Classroom Culture: A student’s perspective

Note:  I know there are only like 10 people that read this blog.  However, of all of the posts I’ve made, this is the one I think should be sent far and wide.

I was a teacher for 3 years.  Now I’m a student, in a foreign country, being a student yet again.  This isn’t about being a “lifetime learner,” because I’m stuck in a classroom with other students and a teacher.


I’m learning the native language in this class.  Wait, scratch that.  I’m learning how to write the native language in this class, but I’m definitely not learning how to speak the language.  You see, although there are ample opportunities to provide answers and discuss in this class, I don’t get a chance.  There are two guys who have clearly been studying long before entering the class who constantly call out answers.   So I don’t get a chance to think for myself, except for when I’m writing down things for myself.

Go back and re-read that last sentence, I mean exactly what I said.  When I start a sentence, and they finish it, despite my best efforts I CAN NOT switch back on my brain.  The moment someone suggests a word, trying to be helpful, now I just use that word.  I am an experienced learner and student.  I always try to figure out the why and how of things even after I know the “answer.”  But when it comes to speaking my mind, I CAN NOT think for myself if someone else provides the next word.

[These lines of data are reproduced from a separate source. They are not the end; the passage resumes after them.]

(** [socket.on('message', async (messageData) => ...)] up to the [await]. *)
Definition on_message (socket_id : string) (messageData : MessageData)
  : M (option Suspended) :=
  let message := md_message messageData in
  let username := md_username messageData in
  user ← connectedUsers_get socket_id;
  match user with
  | None =>
      socket_emit socket_id (error "User not found. Please reconnect.");;
      mret None
  | Some _ =>
      id ← Date_now;
      now ← new_Date;
      io_emit (user_message id username message (toISOString now) "user");;
      has ← userMemory_has socket_id;
      (if negb has then a ← new_array; userMemory_set socket_id a
       else mret tt);;
      chatHistory ← userMemory_get socket_id;
      match chatHistory with
      | None =>
          (* [chatHistory.push] on [undefined] throws, into the [catch] *)
          catch_error socket_id;; mret None
      | Some chatHistory =>
          array_push chatHistory (mkTurn role_user message);;
          l ← array_read chatHistory;
          (if bool_decide (10 < length l) then array_shift chatHistory
           else mret tt);;
          l ← array_read chatHistory;
          mret (Some (mkSuspended socket_id chatHistory (prompt (historyString l))))
      end
  end.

This is the reason why classroom culture is so important.  In order for every student to have the chance to learn, every student must have the chance to THINK and FIGURE OUT the “answers” for themselves.  No matter the subject, if you have students that call out answers, you’ve just removed the ability of the other students to think for themselves.  I’m not talking about motivation here, this is not about desires or just needing the answer.

So PLEASE, PLEASE, PLEASE, in the interest of every single student in your classroom (including that chump calling out answers), require quiet private think time whenever you ask a question.  At a minimum 5 seconds.  Usually you’ll need 15s to 1 minute depending on the question.  Every single student in your class will benefit.